Personally speaking, I think I was born being a feminist. I thought traditional roles were ridiculous. I always look back to the burning question: Why can’t women work in the ABC Stores? (they couldn’t until I was well into my adult life) You know, I never got a credible answer other than they would have to deal with drunks. I suppose Captain Obvious forgot that women go to parties with men?

But I digress… What does it mean to be a feminist? Had the definition changed over the years? Are feminists bad people in your mind?

Do you want your wife, daughter, mother, sister to be a feminist?

To me, feminism is simply the belief that women are politically and socially free to pursue their own course. They make their own choices either alone or with whom they chose to share. It doesn’t mean they have to go out and be GI Jane or run a bush hog.

I don’t think young people today understand how deeply the roots of feminism go in people my age and older. We were the trail blazers in many respects, for the girls and women who take a hell of a lot for granted. Perhaps the suffragists feel that way about my generation. Something happened between Rosie the Riveter and the baby boomers. I am not sure what. Perhaps the desire to return to normalcy, whatever that means, outranked new-found freedoms. I just didn’t see many feminists emerge from “the Greatest Generation.”

Perhaps my own role as an alpha baby boomer was less traditional than my peers. I am beginning to think, yes, maybe. I do know that my father tried to raise me to be an independent thinker and then about half way through the process he became horrified at what he had created.

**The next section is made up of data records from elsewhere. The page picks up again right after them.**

(* ===== verification/RecurrentTimer.v ===== *)
(** * RecurrentTimer: periodic callbacks on a message looper

    Models [RecurrentTimer.cpp] / [RecurrentTimer.h] of
    [vhal-types/aidl/impl/4/utils/common].  The timer state is the two maps and
    the id counter; the looper is the interface [sendMessageAtTime] the
    operations are given.  [queued_send] is the Android looper (a message is
    queued and delivered later on the looper thread); [stub_send] is the
    looper of [vhal-types/stubs/utils/Looper.h], which calls the handler
    before it returns.  The mutex [mLock] is part of the state, because the
    second looper re-enters the timer.  Histories have the looper thread as a
    state machine of its own: it takes a message out of the looper, the timer
    handles it under the mutex, and the callback is called after the mutex is
    released; other threads run in between. *)

From stdpp Require Import base gmap list.
From Stdlib Require Import ZArith Lia.
From S2P Require Import Prelude.

Local Open Scope Z_scope.

(** ** State *)

(** A [std::shared_ptr<Callback>] is its address. *)
Notation Callback := Z (only parsing).

Record CallbackInfo := mkCallbackInfo {
  ci_callback : Callback;
  intervalInNanos : Z;
  nextTimeInNanos : Z
}.

Record Timer := mkTimer {
  mIdByCallback : gmap Callback Z;
  mCallbackInfoById : gmap Z CallbackInfo;
  mCallbackId : Z;
  mLock : bool;                      (* held? *)
  looperQueue : list (Z * Z)         (* messages (time, what) the looper holds *)
}.

Definition INVALID_ID : Z := -1.

Definition newTimer : Timer := mkTimer ∅ ∅ 0 false [].

Definition set_mIdByCallback (f : gmap Callback Z → gmap Callback Z) (t : Timer) : Timer :=
  mkTimer (f (mIdByCallback t)) (mCallbackInfoById t) (mCallbackId t) (mLock t) (looperQueue t).
Definition set_mCallbackInfoById (f : gmap Z CallbackInfo → gmap Z CallbackInfo) (t : Timer) : Timer :=
  mkTimer (mIdByCallback t) (f (mCallbackInfoById t)) (mCallbackId t) (mLock t) (looperQueue t).
Definition set_mCallbackId (n : Z) (t : Timer) : Timer :=
  mkTimer (mIdByCallback t) (mCallbackInfoById t) n (mLock t) (looperQueue t).
Definition set_mLock (b : bool) (t : Timer) : Timer :=
  mkTimer (mIdByCallback t) (mCallbackInfoById t) (mCallbackId t) b (looperQueue t).
Definition set_looperQueue (f : list (Z * Z) → list (Z * Z)) (t : Timer) : Timer :=
  mkTimer (mIdByCallback t) (mCallbackInfoById t) (mCallbackId t) (mLock t) (f (looperQueue t)).

(** How a call ends: it returns with the callbacks it invoked, it locks a
    mutex its own thread holds, it divides by a zero interval, or the fuel
    of a re-entrant looper ran out. *)
Inductive outcome : Type :=
| Done (t : Timer) (called : list Callback)
| Deadlock
| DivisionByZero
| OutOfFuel.

(** The looper's [sendMessageAtTime(time, handler, Message(what))]. *)
Definition Looper := Z → Z → Timer → outcome.

(** The looper's [removeMessages(handler, what)]. *)
Definition removeMessages (what : Z) (t : Timer) : Timer :=
  set_looperQueue (filter (λ m, m.2 ≠ what)) t.

(** ** Binary64 arithmetic on integer values

    [ceil(uptimeNanos() / intervalInNanos) * intervalInNanos] divides in
    [int64_t], converts the quotient to [double], multiplies by the interval
    converted to [double], and converts back.  All these doubles are integers,
    so each step is rounding an integer to 53 significant bits, ties to even. *)
Definition round53 (z : Z) : Z :=
  let a := Z.abs z in
  if a <? 2 ^ 53 then z
  else
    let u := 2 ^ (Z.log2 a - 52) in
    let q := a / u in
    let r := a mod u in
    let q' := if 2 * r <? u then q
              else if u <? 2 * r then q + 1
              else if Z.even q then q else q + 1 in
    Z.sgn z * (q' * u).

Definition alignedTime (now interval : Z) : Z :=
  round53 (round53 (Z.quot now interval) * round53 interval).

(** ** Operations *)

Definition getCallbackIdLocked (c : Callback) (t : Timer) : Z :=
  match mIdByCallback t !! c with Some i => i | None => INVALID_ID end.

(** [insert] of an [unordered_map]: an existing key keeps its value. *)
Definition map_insert_new {V} (k : Z) (v : V) (m : gmap Z V) : gmap Z V :=
  match m !! k with Some _ => m | None => <[k := v]> m end.

Definition unlock (o : outcome) : outcome :=
  match o with Done t cs => Done (set_mLock false t) cs | _ => o end.

Definition registerTimerCallback (send : Looper) (now interval : Z) (c : Callback) (t : Timer)
    : outcome :=
  if mLock t then Deadlock
  else
    let t := set_mLock true t in
    let callbackId := getCallbackIdLocked c t in
    let '(callbackId, t) :=
      if callbackId =? INVALID_ID then
        let i := mCallbackId t in
        (i, set_mIdByCallback (map_insert_new c i) (set_mCallbackId (to_i32 (i + 1)) t))
      else (callbackId, removeMessages callbackId t) in
    if interval =? 0 then DivisionByZero
    else
      let next := alignedTime now interval in
      let t := set_mCallbackInfoById
                 (map_insert_new callbackId (mkCallbackInfo c interval next)) t in
      unlock (send next callbackId t).

Definition unregisterTimerCallback (c : Callback) (t : Timer) : outcome :=
  if mLock t then Deadlock
  else
    let callbackId := getCallbackIdLocked c t in
    if callbackId =? INVALID_ID then Done t []
    else Done (set_mIdByCallback (delete c)
                (set_mCallbackInfoById (delete callbackId)
                  (removeMessages callbackId t))) [].

(** The time of the next call: [intervalCount] is a [size_t]; the product and
    the sum are computed modulo 2^64 and stored back in an [int64_t]. *)
Definition advanceTime (now next interval : Z) : Z :=
  let intervalCount := to_u64 (Z.quot (now - next) interval + 1) in
  to_i64 (to_u64 (next + to_u64 (intervalCount * to_u64 interval))).

Definition handleMessage (send : Looper) (now what : Z) (t : Timer) : outcome :=
  if mLock t then Deadlock
  else
    match mCallbackInfoById t !! what with
    | None => Done t []
    | Some info =>
        if intervalInNanos info =? 0 then DivisionByZero
        else
          let next := advanceTime now (nextTimeInNanos info) (intervalInNanos info) in
          let info' := mkCallbackInfo (ci_callback info) (intervalInNanos info) next in
          let t := set_mCallbackInfoById <[what := info']> (set_mLock true t) in
          match unlock (send next what t) with
          | Done t' cs => Done t' (cs ++ [ci_callback info])
          | o => o
          end
    end.

(** The Android looper: the message is queued. *)
Definition queued_send : Looper :=
  λ time what t, Done (set_looperQueue (λ q, q ++ [(time, what)]) t) [].

(** The looper of [stubs/utils/Looper.h]: the message is handled at once, on
    the sender's stack. *)
Fixpoint stub_send (fuel : nat) (now : Z) : Looper := λ _ what t,
  match fuel with
  | O => OutOfFuel
  | S n => handleMessage (stub_send n now) now what t
  end.

(** The destructor drops every queued message and joins the looper thread. *)
Definition destroyTimer (t : Timer) : Timer := set_looperQueue (λ _, []) t.

Ltac unfold_setters :=
  unfold set_mLock, set_looperQueue, set_mCallbackInfoById, set_mIdByCallback, set_mCallbackId,
    removeMessages, map_insert_new in *; cbn in *.

(** ** Arithmetic of the schedule *)

Lemma round53_id z : Z.abs z < 2 ^ 53 → round53 z = z.
Proof. intros H. unfold round53. by destruct (Z.ltb_spec (Z.abs z) (2 ^ 53)); [|lia]. Qed.

(** Below 2^53 ns (104 days of uptime) the detour through [double] is exact. *)
Lemma alignedTime_exact now interval :
  0 < interval < 2 ^ 53 → 0 ≤ now < 2 ^ 53 →
  alignedTime now interval = now / interval * interval.
Proof.
  intros Hi Hn. unfold alignedTime.
  rewrite Z.quot_div_nonneg by lia.
  assert (0 ≤ now / interval) by (apply Z.div_pos; lia).
  assert (interval * (now / interval) ≤ now) by (apply Z.mul_div_le; lia).
  assert (now / interval ≤ now) by nia.
  rewrite (round53_id (now / interval)), (round53_id interval) by lia.
  apply round53_id. rewrite Z.mul_comm, Z.abs_eq by nia. lia.
Qed.

Lemma advanceTime_spec now next interval :
  0 < interval → 0 ≤ next ≤ now → now + interval < two63 →
  now < advanceTime now next interval ≤ now + interval
  ∧ (advanceTime now next interval - next) mod interval = 0.
Proof.
  intros Hi Hn Hb. unfold advanceTime. rewrite Z.quot_div_nonneg by lia.
  set (q := (now - next) / interval).
  assert (0 ≤ q) by (apply Z.div_pos; lia).
  assert (interval * q ≤ now - next < interval * q + interval).
  { pose proof (Z.mul_div_le (now - next) interval Hi).
    pose proof (Z.mul_succ_div_gt (now - next) interval Hi). subst q. lia. }
  assert (q ≤ now - next) by nia.
  assert (Hw : two64 = 2 * two63) by done.
  assert (Hp : (q + 1) * interval = interval * q + interval) by ring.
  assert (0 ≤ interval * q) by (apply Z.mul_nonneg_nonneg; lia).
  rewrite (to_u64_id (q + 1)), (to_u64_id interval) by lia.
  rewrite (to_u64_id ((q + 1) * interval)) by lia.
  rewrite (to_u64_id (next + _)) by lia.
  rewrite to_i64_id by (unfold in_i64; lia).
  split; [lia|].
  replace (next + (q + 1) * interval - next) with ((q + 1) * interval) by lia.
  apply Z.mod_mul. lia.
Qed.

(** ** Counting messages *)

(** The number of messages the looper holds for an id. *)
Definition pending (what : Z) (q : list (Z * Z)) : nat :=
  length (filter (λ m, m.2 = what) q).

Lemma pending_app what q1 q2 : pending what (q1 ++ q2) = (pending what q1 + pending what q2)%nat.
Proof. unfold pending. by rewrite filter_app, length_app. Qed.

Lemma pending_one what time x : pending what [(time, x)] = if decide (x = what) then 1%nat else 0%nat.
Proof. unfold pending. rewrite filter_cons. cbn. by destruct (decide (x = what)). Qed.

Lemma pending_cons what time x q :
  pending what ((time, x) :: q) = (pending what [(time, x)] + pending what q)%nat.
Proof. apply (pending_app what [(time, x)] q). Qed.

Lemma pending_middle what q1 time x q2 : pending what (q1 ++ (time, x) :: q2) =
  (pending what (q1 ++ q2) + if decide (x = what) then 1 else 0)%nat.
Proof. rewrite !pending_app, pending_cons, pending_one. lia. Qed.

Lemma pending_removed what x q :
  pending what (filter (λ m, m.2 ≠ x) q) = if decide (x = what) then 0%nat else pending what q.
Proof.
  induction q as [|[ti y] q IH]; [by destruct (decide (x = what))|].
  rewrite filter_cons. cbn [snd]. rewrite (pending_cons what ti y q), pending_one.
  destruct (decide (y ≠ x)) as [Hne|Heq].
  - rewrite pending_cons, pending_one, IH.
    destruct (decide (x = what)), (decide (y = what)); try done. congruence.
  - apply dec_stable in Heq as ->. rewrite IH. by destruct (decide (x = what)).
Qed.

#[local] Arguments pending : simpl never.

(** ** What the maps keep, and what each operation does *)

Record timer_wf (t : Timer) : Prop := {
  ti_unlocked : mLock t = false;
  ti_next : 0 ≤ mCallbackId t;
  ti_maps : ∀ c i, mIdByCallback t !! c = Some i ↔
    ∃ info, mCallbackInfoById t !! i = Some info ∧ ci_callback info = c;
  ti_ids : ∀ i info, mCallbackInfoById t !! i = Some info →
    0 ≤ i < mCallbackId t ∧ 0 < intervalInNanos info;
}.

Lemma timer_wf_new : timer_wf newTimer.
Proof. split; cbn; try done; intros; rewrite ?lookup_empty in *; naive_solver. Qed.

Definition registered (t : Timer) (i : Z) : Prop := is_Some (mCallbackInfoById t !! i).

#[export] Instance registered_dec t i : Decision (registered t i).
Proof. unfold registered. apply _. Defined.

Lemma timer_wf_fresh t c interval next q :
  timer_wf t → 0 < interval → mIdByCallback t !! c = None →
  timer_wf (mkTimer (<[c := mCallbackId t]> (mIdByCallback t))
               (<[mCallbackId t := mkCallbackInfo c interval next]> (mCallbackInfoById t))
               (mCallbackId t + 1) false q).
Proof.
  intros [Hl Hn Hm Hi] Hint Hc.
  assert (Hfresh : mCallbackInfoById t !! mCallbackId t = None).
  { destruct (mCallbackInfoById t !! mCallbackId t) eqn:E; [|done]. apply Hi in E. lia. }
  split; cbn; [done|lia| |].
  - intros c' i. rewrite lookup_insert_Some. split.
    + intros [[<- <-]|[Hne H]].
      * eexists. rewrite lookup_insert_eq. done.
      * apply Hm in H as (info & H & ?). exists info. split; [|done].
        rewrite lookup_insert_ne; [done|]. intros <-. congruence.
    + intros (info & H & <-). apply lookup_insert_Some in H as [[<- <-]|[Hne H]]; [by left|].
      assert (Hx : mIdByCallback t !! ci_callback info = Some i) by (apply Hm; eauto).
      right. split; [|done]. intros ->. cbn in *. congruence.
  - intros i info H. apply lookup_insert_Some in H as [[<- <-]|[Hne H]]; cbn; [lia|].
    apply Hi in H. lia.
Qed.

It was a fairly rocky road from that point on.

Let’s have a discussion about how things have changed for women. If you are male, talk to your wife, mother if you are lucky enough to have one still, and sisters.

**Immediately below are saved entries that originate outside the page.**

(** What the loop computes, whatever the order of the clients: the greatest
    rate, the smallest resolution, and whether all enable VUR. *)
Record combined (l : list (ClientIdType * SubConfig)) (rate0 res0 : f32) (vur0 : bool)
    (rate res : f32) (vur : bool) : Prop := {
  cb_rate : ∀ x, x ∈ l → f32_ltb rate (sc_sampleRateHz x.2) = false;
  cb_rate_from : rate = rate0 ∨ ∃ x, x ∈ l ∧ rate = sc_sampleRateHz x.2;
  cb_res : ∀ x, x ∈ l → f32_ltb (sc_resolution x.2) res = false;
  cb_res_from : res = res0 ∨ ∃ x, x ∈ l ∧ res = sc_resolution x.2;
  cb_vur : vur = vur0 && forallb (λ x, sc_enableVur x.2) l
}.

Lemma refresh_configs_up l rate res vur :
  (f32_ltb rate (refresh_configs l rate res vur).1.1 = true
   ∨ (refresh_configs l rate res vur).1.1 = rate)
  ∧ (f32_ltb (refresh_configs l rate res vur).1.2 res = true
     ∨ (refresh_configs l rate res vur).1.2 = res).
Proof.
  revert rate res vur. induction l as [|[c x] l IH]; intros rate res vur; cbn; [auto|].
  match goal with |- context [refresh_configs l ?a ?b ?v] => destruct (IH a b v) as [H1 H2] end.
  revert H1 H2.
  destruct (f32_ltb rate (sc_sampleRateHz x)) eqn:E1, (f32_ltb (sc_resolution x) res) eqn:E2;
    intros [H1|H1] [H2|H2]; rewrite ?H1, ?H2; split; eauto using f32_ltb_trans.
Qed.

Lemma refresh_configs_combined l rate0 res0 vur0 :
  f32_is_nan rate0 = false → f32_is_nan res0 = false →
  let r := refresh_configs l rate0 res0 vur0 in
  combined l rate0 res0 vur0 r.1.1 r.1.2 r.2.
Proof.
  revert rate0 res0 vur0. induction l as [|[c x] l IH]; intros rate0 res0 vur0 Hn1 Hn2 r.
  { subst r. cbn. split; try (intros ? []%elem_of_nil); auto. by rewrite andb_true_r. }
  subst r. cbn [refresh_configs].
  set (rate1 := if f32_ltb rate0 (sc_sampleRateHz x) then sc_sampleRateHz x else rate0).
  set (res1 := if f32_ltb (sc_resolution x) res0 then sc_resolution x else res0).
  set (vur1 := if negb (sc_enableVur x) then false else vur0).
  assert (Hr1 : f32_is_nan rate1 = false ∧ f32_ltb rate1 (sc_sampleRateHz x) = false).
  { subst rate1. destruct (f32_ltb rate0 _) eqn:E; [|done].
    split; [by apply f32_ltb_nan in E as []|apply f32_ltb_irrefl]. }
  assert (Hs1 : f32_is_nan res1 = false ∧ f32_ltb (sc_resolution x) res1 = false).
  { subst res1. destruct (f32_ltb (sc_resolution x) res0) eqn:E; [|done].
    split; [by apply f32_ltb_nan in E as []|apply f32_ltb_irrefl]. }
  destruct Hr1 as [Hr1 Hr1'], Hs1 as [Hs1 Hs1'].
  destruct (IH rate1 res1 vur1 Hr1 Hs1) as [A1 A2 A3 A4 A5].
  destruct (refresh_configs_up l rate1 res1 vur1) as [B1 B2].
  set (r := refresh_configs l rate1 res1 vur1) in *. split.
  - intros y [->|Hy]%elem_of_cons; [|by apply A1].
    destruct B1 as [B1| ->]; [|done]. cbn. destruct (f32_ltb r.1.1 (sc_sampleRateHz x)) eqn:E; [|done].
    by rewrite (f32_ltb_trans _ _ _ B1 E) in Hr1'.
  - destruct A2 as [->|(y & Hy & ->)].
    + subst rate1. destruct (f32_ltb rate0 _); [right|by left].
      exists (c, x). split; [left|done].
    + right. exists y. split; [by right|done].
  - intros y [->|Hy]%elem_of_cons; [|by apply A3].
    destruct B2 as [B2| ->]; [|done]. cbn. destruct (f32_ltb (sc_resolution x) r.1.2) eqn:E; [|done].
    by rewrite (f32_ltb_trans _ _ _ E B2) in Hs1'.
  - destruct A4 as [->|(y & Hy & ->)].
    + subst res1. destruct (f32_ltb _ res0); [right|by left].
      exists (c, x). split; [left|done].
    + right. exists y. split; [by right|done].
  - rewrite A5. subst vur1. cbn. by destruct (sc_enableVur x), vur0; cbn.
Qed.

(** A configuration the manager keeps: freshly inserted, or recomputed after
    its last change; every client's rate is positive. *)
Definition cfg_ok (cfg : ContSubConfigs) : Prop :=
  (∀ c sc, mConfigByClient cfg !! c = Some sc → positive (sc_sampleRateHz sc))
  ∧ (cfg = emptyContSubConfigs ∨ cfg = refreshCombinedConfig cfg).

Lemma refresh_combined_cfg cfg :
  let r := refreshCombinedConfig cfg in
  mConfigByClient r = mConfigByClient cfg
  ∧ combined (map_to_list (mConfigByClient cfg)) f32_zero f32_max true
      (mMaxSampleRateHz r) (mMinRequiredResolution r) (mEnableVur r).
Proof.
  intros r. subst r. unfold refreshCombinedConfig.
  pose proof (refresh_configs_combined (map_to_list (mConfigByClient cfg)) f32_zero f32_max true
    eq_refl eq_refl) as Hc.
  destruct (refresh_configs _ _ _ _) as [[rate res] vur]. done.
Qed.

Lemma refresh_idemp cfg :
  refreshCombinedConfig (refreshCombinedConfig cfg) = refreshCombinedConfig cfg.
Proof.
  unfold refreshCombinedConfig at 2 3.
  destruct (refresh_configs _ _ _ _) as [[rate res] vur] eqn:E.
  unfold refreshCombinedConfig. cbn. by rewrite E.
Qed.

Lemma cfg_ok_empty : cfg_ok emptyContSubConfigs.
Proof. split; [|by left]. intros c sc. cbn. by rewrite lookup_empty. Qed.

Lemma cfg_ok_addClient c sc cfg :
  cfg_ok cfg → positive (sc_sampleRateHz sc) → cfg_ok (addClient c sc cfg).
Proof.
  intros [Hp _] Hsc. unfold addClient.
  split; [|by right; rewrite refresh_idemp].
  rewrite (proj1 (refresh_combined_cfg _)). cbn.
  intros c' sc' [[<- <-]|[_ ?]]%lookup_insert_Some; eauto.
Qed.

Lemma cfg_ok_removeClient c cfg : cfg_ok cfg → cfg_ok (removeClient c cfg).
Proof.
  intros [Hp _]. unfold removeClient.
  split; [|by right; rewrite refresh_idemp].
  rewrite (proj1 (refresh_combined_cfg _)). cbn.
  intros c' sc' [_ ?]%lookup_delete_Some; eauto.
Qed.

Lemma addClient_configs c sc cfg :
  mConfigByClient (addClient c sc cfg) = <[c := sc]> (mConfigByClient cfg).
Proof. unfold addClient. by rewrite (proj1 (refresh_combined_cfg _)). Qed.

Lemma removeClient_configs c cfg :
  mConfigByClient (removeClient c cfg) = delete c (mConfigByClient cfg).
Proof. unfold removeClient. by rewrite (proj1 (refresh_combined_cfg _)). Qed.

(** The combined rate is zero exactly when no client is left. *)
Lemma cfg_ok_rate cfg :
  cfg_ok cfg →
  (mConfigByClient cfg = ∅ → mMaxSampleRateHz cfg = f32_zero)
  ∧ (mConfigByClient cfg ≠ ∅ → positive (mMaxSampleRateHz cfg)).
Proof.
  intros [Hp [->|Hr]]; [done|]. pose proof (refresh_combined_cfg cfg) as [_ Hc].
  rewrite <-Hr in Hc. destruct Hc as [H1 H2 _ _ _]. split.
  - intros He. rewrite He, map_to_list_empty in H2.
    destruct H2 as [?|(x & Hx & _)]; [done|]. by apply elem_of_nil in Hx.
  - intros (c & sc & Hsc)%map_choose. pose proof (Hp c sc Hsc) as Hpos.
    apply elem_of_map_to_list in Hsc. specialize (H1 _ Hsc). cbn in H1.
    destruct H2 as [H2|([c' sc'] & Hx & ->)].
    + rewrite H2 in H1. unfold positive in Hpos. congruence.
    + apply elem_of_map_to_list in Hx. by apply (Hp c').
Qed.

(** ** The manager's state *)

Record Manager (HS : Type) := mkManager {
  mClientsByPropIdAreaId : gmap PropIdAreaId (gmap ClientIdType CallbackType);
  mSubscribedPropsByClient : gmap ClientIdType (gset PropIdAreaId);
  mContSubConfigsByPropIdArea : gmap PropIdAreaId ContSubConfigs;
  mContSubValuesByCallback : gmap CallbackType (gmap PropIdAreaId VehiclePropValue);
  mSupportedValueChangeClientsByPropIdAreaId : gmap PropIdAreaId (gmap ClientIdType CallbackType);
  mSupportedValueChangePropIdAreaIdsByClient : gmap ClientIdType (gset PropIdAreaId);
  mVehicleHardware : HS
}.
Arguments mkManager {HS}.
Arguments mClientsByPropIdAreaId {HS}.
Arguments mSubscribedPropsByClient {HS}.
Arguments mContSubConfigsByPropIdArea {HS}.
Arguments mContSubValuesByCallback {HS}.
Arguments mSupportedValueChangeClientsByPropIdAreaId {HS}.
Arguments mSupportedValueChangePropIdAreaIdsByClient {HS}.
Arguments mVehicleHardware {HS}.

(** The set of values a callback was sent, compared by property and area. *)
Definition valueKey (v : VehiclePropValue) : PropIdAreaId := mkPropIdAreaId (prop v) (areaId v).

Section manager.
Context {HS : Type} `{Hardware HS}.
Context (ub_cast : f32 → Z) (log10f : f32 → f32).
(** [callback->asBinder().get()]. *)
Context (asBinder : CallbackType → ClientIdType).
(** The order in which a hash set is traversed: any order of its elements. *)
Context (hash_order : gset PropIdAreaId → list PropIdAreaId).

I am often dumbfounded and speechless when I look back at my own youth and see the absurd social and economic mores. Can you simply imagine a pregnant girl being sent to live with an aunt or cousin, having a child, and then forced to give it up? then the girl returned home, back to the parents and was to pretend nothing happened? I always found that routine to just be inhumane. White people did that. Black families were much smarter.

I am sometimes speechless when I talk to my own peers when discussing their own role in their own relationship. I have friends who haven’t “come a long way, baby.” Some of them are more traditional than my own mother was. I guess I was just in denial.

I have other friends who define feminism and not for any one reason. It just encompasses their being. They wear pink, lace, and jewelry. It has nothing to do with outward appearance. It has everything to do with mental outlook and mind set.

Share your opinions. There is no right or wrong answer. I am curious.

20 Thoughts to “International Women’s Day: What does it mean to be a feminist?”

  1. BSinVA

    Shouldn’t that be “do you want your wife, daughter, mother , sister, HUSBAND, BROTHER, SON, FATHER to be a feminist?” Men can be feminists as well.

    1. I don’t recall it being the International Men’s Day.

      Yes they can be feminists but…that wasn’t the topic.

  2. Ed Myers

    There cannot be equality unless there is also a masculinity movement.

    The feminist assumption is that women are being discriminated against through social institutions. I think that is true but it is also true that men are being discriminated against by bias built into our society…just in different ways. Women can see when they are harmed but are blind to the discrimination that helps them and harms men.

    Examples: Men are considered disposable and we see that in a much shorter life expectancy. Much higher amounts of health care are provided to women at the expense of quality of life for men. Men earn more money by working longer hours but women spend more of the household income. Criminal justice targets men especially if it is men doing things that makes women feel unsafe. It is rarely codified as a crime the things women to do to infuriate men. Men have few to no reproductive rights; the assumption is always that women are the better single parent. Society honors Women’s day and Mother’s day and pretty much ignores Father’s day.

    Unless we have a viable counterbalance to feminists that advocate for men’s rights we can’t iterate to justice. Instead we will just get a continued transfer of political power to women at the expense of marginalizing men. Men are a political minority, after all. The warning signs of the marginalization is the unemployment of young black men and their high incarceration rate and mortality at the hands of government. The high graduate rate of women from college compared to men is creating a permanent male underclass.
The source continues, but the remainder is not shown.